* Requirement: An exact printout of all the entries is required.
▬▬▬▬▬▬▬▬▬▬
(** A post that is accepted with the timestamp 42, and one that cannot be
    sent. *)
Lemma send_message_outcome_witness :
  (let run := send_message demo_office "C1" "hi" false demo_slack in
   run.1 = Ok tt ∧
   ∃ ts, ts ≠ 0 ∧ _sent_by_self run.2 = {[ts]} ∪ _sent_by_self demo_slack) ∧
  (let run := send_message remote_down "C1" "hi" false demo_slack in
   run.1 ≠ Ok tt ∧ _sent_by_self run.2 = _sent_by_self demo_slack).
Proof.
  split.
  - intros run. split; [vm_compute; reflexivity|].
    destruct (send_message_outcome demo_office "C1" "hi" false demo_slack)
      as (_ & Hok & _).
    destruct Hok as (ts & Hts & _ & Hsent); [vm_compute; reflexivity|].
    by exists ts.
  - intros run. split; [vm_compute; discriminate|].
    destruct (send_message_outcome remote_down "C1" "hi" false demo_slack)
      as (_ & _ & Hfail).
    apply Hfail. vm_compute. discriminate.
Defined.
Lemma release_found fuel m a p s l :
  tiles (start hdr a p) (ocons p (s :: l)) ->
  chain m (start hdr a p) (ocons p (s :: l)) ->
  exists m',
    release (S fuel) a m (prev_addr a p) a = Ok (true, m') /\
    chain m' (start hdr a p) (absorb_prev hdr p (absorb_next hdr s l)) /\
    agree (fun x => outside hdr a x /\ outside hdr (start hdr a p) x) m m' /\
    hv_free m' a = true.
Proof.
  intros Ht Hc. pose proof (tiles_prev _ _ _ Ht) as Hta.
  pose proof (chain_prev _ _ _ _ Hc) as Hca.
  cbn [release]. rewrite Z.eqb_refl, (hderef_head _ _ _ Hta). cbn [mbind result_bind].
  destruct (free_stage_next _ _ _ _ Hta Hca) as (m1 & E1 & Hc1 & Hag1).
  cbv zeta in E1 |- *. rewrite E1. cbn [mbind result_bind].
  destruct (absorb_next_cons hdr Hhdr s l) as (c & r & E & Hcf & Htot & Hsz & _).
  rewrite E in *.
  assert (hv_free m1 a = true) as Hfa by (by rewrite (proj1 (chain_head _ _ _ _ Hc1))).
  destruct p as [p|]; cbn [start ocons absorb_prev prev_addr] in *.
  2: { eexists. split; [done|]. split; [done|]. split; [|done].
       eapply agree_weaken; [done|]. by intros x [? _]. }
  pose proof (tiles_cons _ _ _ Ht) as ((?&?&?) & _ & Hpb). rewrite Z.sub_add in Hpb.
  assert (tiles (a - span hdr p) (p :: c :: r)) as Ht1.
  { destruct Ht as ([Hps Hss%sizes_ok_cons]%sizes_ok_cons & ? & Hto).
    split; [rewrite sizes_ok_cons; naive_solver|]. split; [done|].
    cbn [total] in *. lia. }
  assert (chain m1 (a - span hdr p) (p :: c :: r)) as Hcp.
  { split; [|by rewrite Z.sub_add]. destruct Hc as [Hh _].
    eapply header_agree; [|exact Hh]. eapply agree_weaken; [done|].
    intros x Hx. left. lia. }
  rewrite Zeqb_f by lia. cbn [negb]. unfold merge_if_free.
  rewrite (hderef_head _ _ _ Ht1). cbn [mbind result_bind].
  rewrite (proj1 (chain_head _ _ _ _ Hcp)).
  destruct (seg_isfree p) eqn:Hpf.
  - destruct (merge_chain _ _ _ _ _ Ht1 Hcp Hpf) as [Hc2 Hag2].
    rewrite Z.sub_add in *. eexists. split; [done|]. split; [done|]. split.
    + intros x [Hx1 Hx2]. rewrite Hag2, Hag1; done.
    + rewrite <- Hfa. eapply hv_local. eapply agree_weaken; [done|].
      intros x Hx. right. lia.
  - eexists. split; [done|]. split; [done|]. split; [|done].
    eapply agree_weaken; [done|]. by intros x [? _].
Qed.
▬▬▬▬▬▬▬▬▬▬
* Response area:
(** A post that is accepted with the timestamp 42, and one that cannot be
    sent. *)
Lemma send_message_outcome_witness :
  (let run := send_message demo_office "C1" "hi" false demo_slack in
   run.1 = Ok tt ∧
   ∃ ts, ts ≠ 0 ∧ _sent_by_self run.2 = {[ts]} ∪ _sent_by_self demo_slack) ∧
  (let run := send_message remote_down "C1" "hi" false demo_slack in
   run.1 ≠ Ok tt ∧ _sent_by_self run.2 = _sent_by_self demo_slack).
Proof.
  split.
  - intros run. split; [vm_compute; reflexivity|].
    destruct (send_message_outcome demo_office "C1" "hi" false demo_slack)
      as (_ & Hok & _).
    destruct Hok as (ts & Hts & _ & Hsent); [vm_compute; reflexivity|].
    by exists ts.
  - intros run. split; [vm_compute; discriminate|].
    destruct (send_message_outcome remote_down "C1" "hi" false demo_slack)
      as (_ & _ & Hfail).
    apply Hfail. vm_compute. discriminate.
Defined.
Lemma release_found fuel m a p s l :
  tiles (start hdr a p) (ocons p (s :: l)) ->
  chain m (start hdr a p) (ocons p (s :: l)) ->
  exists m',
    release (S fuel) a m (prev_addr a p) a = Ok (true, m') /\
    chain m' (start hdr a p) (absorb_prev hdr p (absorb_next hdr s l)) /\
    agree (fun x => outside hdr a x /\ outside hdr (start hdr a p) x) m m' /\
    hv_free m' a = true.
Proof.
  intros Ht Hc. pose proof (tiles_prev _ _ _ Ht) as Hta.
  pose proof (chain_prev _ _ _ _ Hc) as Hca.
  cbn [release]. rewrite Z.eqb_refl, (hderef_head _ _ _ Hta). cbn [mbind result_bind].
  destruct (free_stage_next _ _ _ _ Hta Hca) as (m1 & E1 & Hc1 & Hag1).
  cbv zeta in E1 |- *. rewrite E1. cbn [mbind result_bind].
  destruct (absorb_next_cons hdr Hhdr s l) as (c & r & E & Hcf & Htot & Hsz & _).
  rewrite E in *.
  assert (hv_free m1 a = true) as Hfa by (by rewrite (proj1 (chain_head _ _ _ _ Hc1))).
  destruct p as [p|]; cbn [start ocons absorb_prev prev_addr] in *.
  2: { eexists. split; [done|]. split; [done|]. split; [|done].
       eapply agree_weaken; [done|]. by intros x [? _]. }
  pose proof (tiles_cons _ _ _ Ht) as ((?&?&?) & _ & Hpb). rewrite Z.sub_add in Hpb.
  assert (tiles (a - span hdr p) (p :: c :: r)) as Ht1.
  { destruct Ht as ([Hps Hss%sizes_ok_cons]%sizes_ok_cons & ? & Hto).
    split; [rewrite sizes_ok_cons; naive_solver|]. split; [done|].
    cbn [total] in *. lia. }
  assert (chain m1 (a - span hdr p) (p :: c :: r)) as Hcp.
  { split; [|by rewrite Z.sub_add]. destruct Hc as [Hh _].
    eapply header_agree; [|exact Hh]. eapply agree_weaken; [done|].
    intros x Hx. left. lia. }
  rewrite Zeqb_f by lia. cbn [negb]. unfold merge_if_free.
  rewrite (hderef_head _ _ _ Ht1). cbn [mbind result_bind].
  rewrite (proj1 (chain_head _ _ _ _ Hcp)).
  destruct (seg_isfree p) eqn:Hpf.
  - destruct (merge_chain _ _ _ _ _ Ht1 Hcp Hpf) as [Hc2 Hag2].
    rewrite Z.sub_add in *. eexists. split; [done|]. split; [done|]. split.
    + intros x [Hx1 Hx2]. rewrite Hag2, Hag1; done.
    + rewrite <- Hfa. eapply hv_local. eapply agree_weaken; [done|].
      intros x Hx. right. lia.
  - eexists. split; [done|]. split; [done|]. split; [|done].
    eapply agree_weaken; [done|]. by intros x [? _].
Qed.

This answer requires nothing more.